Does anyone know why the problems are ongoing? I can understand that for those who have had SAH, strokes or invasive procedures (craniotomy) that recovery might be lengthy and complicated by ongoing health issues but I just don't see why this is the case for endovascular surgery. I was told I would be recovered and back to normal after 2 weeks! Here I am over a year on and still having problems. Don't get me wrong I am grateful that my aneurysm was found and treated and I do work, run a home, have a social life and generally live life to the full (between migraines) its just if I had been told life would be very different after surgery I might have been more prepared.
All I can say is thank goodness I found the forum and know I am not on my own with this and I am not weak when I give in to the tiredness and difficult days.
Welcome to the group. I had a 3 cm cavernous carotid aneurysm in 2011 and had balloon occlusion of the carotid and coils into the aneurysm. I was warned of the possibility of stroke and headaches for a few months, but not of ongoing fatigue and cognitive problems. Like you it was suggested I'd be back to normal in a couple for weeks. The headaches have eased, though I still get daily twinges (5th nerve) and migraine like headaches (never had them before) every few weeks. I was unable to return to my intellectual, demanding job and am now retired. Life is pretty good though.
Cognitive difficulties are well recognised after SAH and there is a fair amount of research from Spain in patients treated for unruptured aneurysms that document similar changes, but it seems that this info is published in neuropsychology journals and doesn't reach the awareness of the neurosurgeons or neurologists. My theory is that I had a cerebral hypoxic episode or micro emboli at the time of endovascular intervention and have a resulting Acquired Brain Injury. I wrote to my neurosurgical team suggesting they added these problems to their patient information literature and the consenting process, but had little response! I am under a neuropsychologist at the local Acquired Brain Injury service who has given some useful advice about managing the fatigue and other cognitive problems.
Your story is so like mine. It is good to know we are not alone.

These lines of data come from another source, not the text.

(** A version request for this device under a fresh token makes a sink: in its first
    state, on the session the request came from, with the version event waiting and the
    timeout set; nothing else enters or leaves. *)
Theorem version_request_creates_sink {Jok : CJsonOk J} c session g t :
  mgr_ok g -> mgr_eventHandler_ g = true -> Z.of_nat (length (collabs_ g)) < MAX_CONCURRENT_COLLABS ->
  (forall t, SendEvent_ok t = true) ->
  GetLocalDeviceId t = Some (CollabEvent.sinkDeviceId_ (version_base c)) ->
  version_wf c -> CollabEvent.command_ (version_base c) = SINK_GET_VERSION_CMD ->
  let token := CollabEvent.collabToken_ (version_base c) in
  map_find (collabs_ g) token = None ->
  exists text g' t' s, GetSinkCollabVersionCmdCodec.Marshal c = ok text /\
    HandleDataRecv session (sent text) g t = Done (tt, g', t') /\
    map_find (collabs_ g') token = Some s /\
    currentState_ s = Some SINK_GET_VERSION_STATE /\ queue_ s = [GET_SINK_VERSION_EVENT] /\
    direction_ (collabInfo_ s) = COLLAB_SINK /\ softbusSessionId_ s = session /\
    In (mkPosted (now_ g + COLLAB_TIMEOUT) token (TaskTimeOut token)) (mgr_tasks_ g') /\
    (forall token', token' <> token -> map_find (collabs_ g') token' = map_find (collabs_ g) token').
Proof.
  intros Hok Hh Hroom Hsend Hd Hwf Hc token Hf.
  destruct (version_sent c Hwf) as (text & H1 & H2 & H3 & H4).
  set (s := initialised SINK_GET_VERSION_STATE (construct_sink c session)).
  set (s1 := set_queue [GET_SINK_VERSION_EVENT] s).
  assert (PostSinkGetVersionTask s (t ++ [Query]) = Done (ERR_OK, s1, (t ++ [Query]) ++ [Query])) as Hpost.
  { unfold PostSinkGetVersionTask, post_event, SendEvent, ask, call, mbind, get, modify. cbn. by rewrite Hsend. }
  destruct (enter_collab_fresh token s PostSinkGetVersionTask g (t ++ [Query]) ERR_OK s1 [Query])
    as (g' & E & Hs & Hoth & Hp); [done|unfold map_count; by rewrite Hf|done|done|].
  exists text, g', ((t ++ [Query]) ++ [Query]), s1. split; [done|]. split; [|by split_and!].
  rewrite (Collab_HandleDataRecv_sent session text SINK_GET_VERSION_CMD token);
    [|done|by apply version_token_no_nul|by rewrite <- Hc].
  rewrite (version_request_run c session token text g t); [exact E|by apply matched_none|done|done].
Qed.
(** A version request under the token of a running collaboration makes no sink, but its
    timeout is set under that token and ends the collaboration that runs. *)
Theorem duplicate_token_times_out {Jok : CJsonOk J} c session g t s :
  mgr_ok g -> mgr_eventHandler_ g = true -> Z.of_nat (length (collabs_ g)) < MAX_CONCURRENT_COLLABS ->
  GetLocalDeviceId t = Some (CollabEvent.sinkDeviceId_ (version_base c)) ->
  version_wf c -> CollabEvent.command_ (version_base c) = SINK_GET_VERSION_CMD ->
  let token := CollabEvent.collabToken_ (version_base c) in
  map_find (collabs_ g) token = Some s -> softbusSessionId_ s <> session ->
  willing s -> isDisconnected_ s = false ->
  exists text g' t', GetSinkCollabVersionCmdCodec.Marshal c = ok text /\
    HandleDataRecv session (sent text) g t = Done (tt, g', t') /\ collabs_ g' = collabs_ g /\
    In (mkPosted (now_ g + COLLAB_TIMEOUT) token (TaskTimeOut token)) (mgr_tasks_ g') /\
    exists g2 t2, run_task (TaskTimeOut token) g' t' = Done (tt, g2, t2) /\
      map_find (collabs_ g2) token
        = Some (set_queue (queue_ s ++ [ERR_END_EVENT Dms.COLLAB_ABILITY_TIMEOUT_ERR]) s).
Proof.
  intros Hok Hh Hroom Hd Hwf Hc token Hf Hs Hwill Hnd.
  destruct (version_sent c Hwf) as (text & H1 & H2 & H3 & H4).
  destruct (enter_collab_taken token (initialised SINK_GET_VERSION_STATE (construct_sink c session))
    PostSinkGetVersionTask g (t ++ [Query])) as (g' & t' & E & C' & P'); [done| |done| | |].
  { unfold map_count. by rewrite Hf. }
  { by apply sink_entry. }
  { apply post_event_object. }
  pose proof Hf as Hf'. rewrite <- C' in Hf'.
  destruct (collab_on_object_run token _ s g' t' ERR_OK _ [Query] Hf' (PostErrEndTask_willing Dms.COLLAB_ABILITY_TIMEOUT_ERR s t' Hwill Hnd))
    as (g2 & E2 & C2 & _).
  exists text, g', t'. split; [done|]. split; [|split; [done|split; [done|]]].
  - rewrite (Collab_HandleDataRecv_sent session text SINK_GET_VERSION_CMD token);
      [|done|by apply version_token_no_nul|by rewrite <- Hc].
    rewrite (version_request_run c session token text g t); [exact E| |done|done].
    rewrite (matched_by_token g token s session Hok Hf). by rewrite (proj2 (Z.eqb_neq _ _) (not_eq_sym Hs)).
  - exists g2, (t' ++ [Query]). split; [|rewrite C2; apply map_find_assign_eq].
    cbn [run_task]. unfold HandleTimeOut, mbind. by rewrite E2.
Qed.

(** A side of a collaboration, whichever. *)
Definition either_side (c : CollabInfo) (i : DSchedCollabInfo) : bool :=
  same_source c i || same_sink c i.

(** Softbus is told that two processes collaborate exactly when some collaboration of the
    table has each of them as one of its sides; which side is not compared, so a process
    collaborates with itself whenever it collaborates. *)
Theorem collab_relation_spec source sink g :
  (CheckCollabRelation source sink g = ERR_OK <->
    exists token s, In (token, s) (collabs_ g) /\ either_side source (collabInfo_ s) = true /\
      (checked_pid sink = NO_NEED_TO_CHECK_ID \/ either_side sink (collabInfo_ s) = true)) /\
  (CheckCollabRelation source sink g = ERR_OK -> CheckCollabRelation source source g = ERR_OK).
Proof.
  assert (forall c i, (CheckSrcCollabRelation c i =? ERR_OK) = either_side c i) as Hsrc.
  { intros. unfold CheckSrcCollabRelation, either_side. by destruct (same_source c i), (same_sink c i). }
  assert (forall c i, (CheckSinkCollabRelation c i =? ERR_OK) = either_side c i) as Hsink.
  { intros. unfold CheckSinkCollabRelation, either_side. by destruct (same_source c i), (same_sink c i). }
  assert (forall sink, CheckCollabRelation source sink g = ERR_OK <->
    exists token s, In (token, s) (collabs_ g) /\ either_side source (collabInfo_ s) = true /\
      (checked_pid sink = NO_NEED_TO_CHECK_ID \/ either_side sink (collabInfo_ s) = true)) as Hspec.
  { clear sink. intros sink.
    transitivity (check_relations source sink (map (fun e => GetCollabInfo e.2) (collabs_ g)) = ERR_OK).
    { unfold CheckCollabRelation. by destruct (collabs_ g). }
    induction (collabs_ g) as [|[k s] l IH]; cbn [map check_relations snd].
    { split; [discriminate|]. by intros (? & ? & [] & _). }
    rewrite Hsrc, Hsink. unfold GetCollabInfo at 1 2. destruct (either_side source (collabInfo_ s)) eqn:Ha;
      [destruct ((checked_pid sink =? NO_NEED_TO_CHECK_ID) || either_side sink (collabInfo_ s)) eqn:Hb|];
      cbn [andb].
    - split; [|done]. intros _. exists k, s. split; [by left|]. split; [done|].
      apply orb_true_iff in Hb as [Hb%Z.eqb_eq|Hb]; auto.
    - rewrite IH. apply orb_false_iff in Hb as (Hb%Z.eqb_neq & Hb').
      split; intros (k' & s' & Hin & H1 & H2).
      + exists k', s'. split; [by right|done].
      + destruct Hin as [[= -> ->]|Hin]; [|by exists k', s']. destruct H2; [done|congruence].
    - rewrite IH. split; intros (k' & s' & Hin & H1 & H2).
      + exists k', s'. split; [by right|done].
      + destruct Hin as [[= -> ->]|Hin]; [congruence|by exists k', s']. }
  split; [apply Hspec|]. rewrite !Hspec. intros (k & s & Hin & H1 & _). exists k, s. auto.
Qed.

(** When an application dies only the first of the collaborations it takes part in gets the
    end event; every other one is left as it is. *)
Theorem died_process_closes_one bundle pid g t :
  mgr_ok g ->
  let mine e := takes_part bundle pid (collabInfo_ (e : bytes * DSchedCollab).2) in
  match List.filter mine (collabs_ g) with
  | [] => run_task (TaskCloseSessions bundle pid) g t = Done (tt, g, t)
  | (token, s) :: _ => willing s -> exists g' l,
      run_task (TaskCloseSessions bundle pid) g t = Done (tt, g', t ++ l) /\
      map_find (collabs_ g') token
        = Some (set_queue (queue_ s ++ [END_EVENT]) s) /\
      (forall token', token' <> token -> map_find (collabs_ g') token' = map_find (collabs_ g) token')
  end.
Proof.
  intros Hok mine. cbn [run_task]. unfold HandleCloseSessions, GetCollabInfo.
  destruct (List.filter mine (collabs_ g)) as [|[token s] l] eqn:E.
  - unfold mbind at 1, mbind, get. cbn [run_bind]. fold mine. by rewrite E.
  - intros (Hh & Hsend).
    assert (In (token, s) (collabs_ g)) as Hin.
    { apply (List.filter_In mine). rewrite E. by left. }
    pose proof Hok as (Hsorted & _). apply (map_find_In _ _ _ Hsorted) in Hin as Hf.
    pose proof (collab_post_event_posts Hsend END_EVENT s t Hh) as Hp.
    destruct (collab_on_object_run token PostEndTask s g t _ _ _ Hf Hp) as (g' & E' & C' & _).
    exists g'. eexists. split; [|split].
    + unfold mbind at 1, mbind, get. cbn [run_bind]. fold mine. rewrite E, E'. reflexivity.
    + rewrite C'. apply map_find_assign_eq.
    + intros token' Hne. rewrite C'. apply map_find_assign_ne. by apply token_key_ne.
Qed.
End Properties.

(** ** A concrete manager *)

Module DemoManager.
Export CollabProperties.Demo.
#[export] Existing Instance DemoJson.demo_reads.
#[export] Existing Instance demo_parcels_bound.

(** The services around the sink of [Demo] all agree. *)
#[export] Instance manager_env : CollabManagerEnv := {|
  RegisterRelationChecker _ := ERR_OK;
  GetLocalDeviceId _ := Some (str "dst");
  GetDeviceInfoById _ _ := true;
  CheckNetworkIdByBundleName _ _ _ := true;
  IsCallerForeground _ _ := true;
  IsSystemAppByFullTokenID _ := true;
  GetPeerDeviceIdBySocket _ _ := str "src";
  IsWifiActive _ := true;
  dropped_turns _ := 1%nat
|}.

(** The given collaborations in a manager that runs. *)
Definition running (l : std_map bytes DSchedCollab) : DSchedCollabManager := mkManager true 0 [] l.

Definition waiting : DSchedCollab := object COLLAB_SOURCE SOURCE_WAIT_RESULT_STATE [].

I was diagnosed with a 2.5 cm aneurysm, failed stent procedure and then successful occlusion and coiling (see my original post) November, 2011. So, it's been two years. I am a very lucky woman! I still have some vision problems, but I can work around them. I can now read real books now, not just the Kindle with a larger font.
Sometimes I get a twinge behind my right eye, but no headaches after the the first couple of months. Yes, they also told me that I would be fine in two weeks, but that was so wrong. I spent four months on the sofa, and went through a bout of depression that stopped when I stopped taking the blood pressure meds and the plavix. Those can have some side effects that include depression.

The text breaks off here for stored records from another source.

Lemma times_read e root : ext_wf e ->
  (forall k, In k [str "pts"; str "startEncodeT"; str "finishEncodeT"; str "sendEncodeT"] ->
    cJSON_GetObjectItemCaseSensitive root k = None) ->
  let root' := WriteExtSendEncodeTToJson e (WriteExtFinishEncodeTToJson e
    (WriteExtStartEncodeTToJson e (WriteExtPtsToJson e root))) in
  forall d, ReadExtSendEncodeTFromJson (ReadExtFinishEncodeTFromJson (ReadExtStartEncodeTFromJson
    (ReadExtPtsFromJson d root') root') root') root'
  = mkStreamDataExt (flag_ d) (index_ d) (pts_ e) (startEncodeT_ e) (finishEncodeT_ e) (sendEncodeT_ e)
      (pixelMapOption_ d) (surfaceParam_ d).
Proof.
  intros ((_ & _ & H1 & H2 & H3 & H4) & _) Hr root' d.
  unfold ReadExtSendEncodeTFromJson, ReadExtFinishEncodeTFromJson, ReadExtStartEncodeTFromJson, ReadExtPtsFromJson.
  apply time_text in H1 as (N1 & T1), H2 as (N2 & T2), H3 as (N3 & T3), H4 as (N4 & T4).
  unfold root', WriteExtSendEncodeTToJson, WriteExtFinishEncodeTToJson, WriteExtStartEncodeTToJson, WriteExtPtsToJson.
  repeat first [rewrite text_at_skip_string by reflexivity
    | rewrite text_at_here by first [assumption | others; apply Hr; cbn [In]; tauto]].
  by rewrite T1, T2, T3, T4.
Qed.

(** The description of a stream frame survives its JSON text: a reader that starts from the
    default values has the sender's members of the flag's kind, 64-bit times included; the
    index arrives saturated at the largest [int]. *)
Theorem stream_ext_roundtrip e : ext_wf e ->
  exists root text, SerializeStreamDataExt e = Some root /\ cJSON_PrintUnformatted root = Some text /\
    DeserializeStreamDataExt (Some text) StreamDataExt_default = Done (ERR_OK, ext_received e).
Proof.
  intros Hwf. destruct create_object as (o & Hc & Ho).
  unfold SerializeStreamDataExt. rewrite Hc. eexists.
  match goal with |- exists text, Some ?r = _ /\ _ => set (root := r) end.
  destruct (unformatted_parse root) as (text & Hp & Hu & _ & Hne).
  exists text. split; [done|]. split; [done|]. unfold DeserializeStreamDataExt.
  destruct (Z.eqb_spec (zlen text) 0) as [Hz|_]; [destruct text; [done|unfold zlen in Hz; cbn in Hz; lia]|].
  rewrite Hu. unfold DeserializeExtFromJson.
  assert (forall k, k = str "flag" \/ k = str "index" -> cJSON_GetObjectItemCaseSensitive root k
    = cJSON_GetObjectItemCaseSensitive (WriteExtIndexToJson e (WriteExtFlagToJson e o)) k) as Hroot.
  { unfold root, WriteExtPixelMapPackOptionToJson, WriteExtSurfaceParamToJson. rewrite Hc.
    intros k [-> | ->]; repeat case_match;
      unfold WriteExtSendEncodeTToJson, WriteExtFinishEncodeTToJson, WriteExtStartEncodeTToJson,
        WriteExtPtsToJson; by others. }
  rewrite (flag_and_index_read e o root Hwf Ho Hroot). cbn [flag_]. unfold ext_received, root.
  assert (forall k, bytes_eqb (str "flag") k = false -> bytes_eqb (str "index") k = false ->
    cJSON_GetObjectItemCaseSensitive (WriteExtIndexToJson e (WriteExtFlagToJson e o)) k = None) as Hnone.
  { intros k H1 H2. unfold WriteExtIndexToJson, WriteExtFlagToJson.
    rewrite other_number by done. rewrite other_number by done. apply Ho. }
  destruct (flag_ e =? AVCODEC_BUFFER_FLAG_PIXEL_MAP);
    [|destruct (flag_ e =? AVCODEC_BUFFER_FLAG_SURFACE_PARAM)].
  - rewrite (pixel_map_read e _ o) by (try done; by apply Hnone). done.
  - rewrite (surface_param_read e _ o) by (try done; by apply Hnone). done.
  - rewrite times_read; [done..|]. intros k Hk. cbn [In] in Hk.
    apply Hnone; by repeat (destruct Hk as [<-|Hk]; [reflexivity|]).
Qed.
End RoundTrip.

(** ** A library to evaluate *)

(** [DemoJson] with a blank in front of every text. *)
Module DemoStream.
#[export] Instance demo : StreamJson DemoJson.demo := Build_StreamJson DemoJson.demo
  (fun i : DemoJson.tree => match i with GenNode 1 _ => true | _ => false end)
  (fun i : DemoJson.tree => match i with GenLeaf (inl n) => Some n | _ => None end)
  (fun o => Some (32 :: DemoJson.text o))
  (fun s => match s with 32 :: s => DemoJson.read s | _ => None end).

Lemma demo_stream_ok : StreamJsonOk DemoJson.demo demo.
Proof.
  split; cbn [cJSON cJSON_CreateObject cJSON_GetObjectItemCaseSensitive DemoJson.demo].
  - intros o k n Hn _. exists (GenLeaf (inl n)). split; [apply DemoJson.get_add|].
    split; [done|]. split; [done|]. cbn. unfold_ints. lia.
  - by intros o [= <-].
  - intros [[n|s]|n l] k x; [done..|]. by destruct n as [|[|n]].
  - intros o. exists (32 :: DemoJson.text o). split; [done|]. split; [apply DemoJson.read_text|].
    split; [|done]. constructor; [done|apply DemoJson.text_no_nul].
Qed.

Definition frame : AVTransStreamDataExt :=
  mkStreamDataExt 4 (2 ^ 31 + 5) (2 ^ 64 - 1) 17 18 19 (mkPixelMapOption 7 8 9) SurfaceParam_default.
End DemoStream.
Import DemoStream.

Lemma stream_ext_roundtrip_witness :
  exists root text, SerializeStreamDataExt (J := DemoJson.demo) DemoStream.frame = Some root /\
    cJSON_PrintUnformatted (J := DemoJson.demo) root = Some text /\
    DeserializeStreamDataExt (J := DemoJson.demo) (Some text) StreamDataExt_default = Done (ERR_OK,
      mkStreamDataExt 4 (2 ^ 31 - 1) (2 ^ 64 - 1) 17 18 19 PixelMapOption_default SurfaceParam_default).
Proof.
  apply (stream_ext_roundtrip (J := DemoJson.demo) (Jok := DemoJson.demo_ok) (SJ := DemoStream.demo)
    (SJok := DemoStream.demo_stream_ok) DemoStream.frame).
  unfold ext_wf, is_u64. unfold_ints. by_compute.
Defined.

My only complaint is that I still don't have my energy back. I still often take a nap after work. I am a horticulturist and work hard physically. I also have a second job on Saturday mornings running a greenhouse at a retirement community. I have to work because I don't have enough money to retire (I am 66).
This energy thing really takes some patience. Especially with family and friends thinking I shoud be just "like my old self" now. I find that acupuncture really works for me. I also take a supplement called Neuro-optimizer from Jarrow Brands. That helps. The green smoothies I make every day also are good. I've written about some of this before.
What else? I still find it hard to be in places like malls, supermarkets, stores - places like that. It may be the lighting... It is a good thing because I don't shop much as a result - saves me money!!! I grow plants for a living, so I am not in a lot of crazy activity for the most part. The vision problems prevent me from grafting, but a small price to pay. Very quiet and calm for the most part. I teach and go to some conferences, too. Funny how now I take my most recent MRI with me when I travel...I still have some PTSD about the whole thing. I can now watch medical shows like Grey's Anatomy; before, I would cry watching them.
I haven't noticed any cognitive problems. As a matter of fact, I feel smarter than before! I hope this rambling helps! Our brains need a lot of time and love to heal.
All I can say is, I agree with everything you said, because I have experienced a lot of what you said. I don't understand an unruptured annie "corrected" by endovascular surgery causing so much problems for the patient who was otherwise healthy and hadn't had any symptoms pre-surgery. Some advance warning from the surgeon might've been nice! But again, I too am happy to still be here, and that it isn't any worse than it is.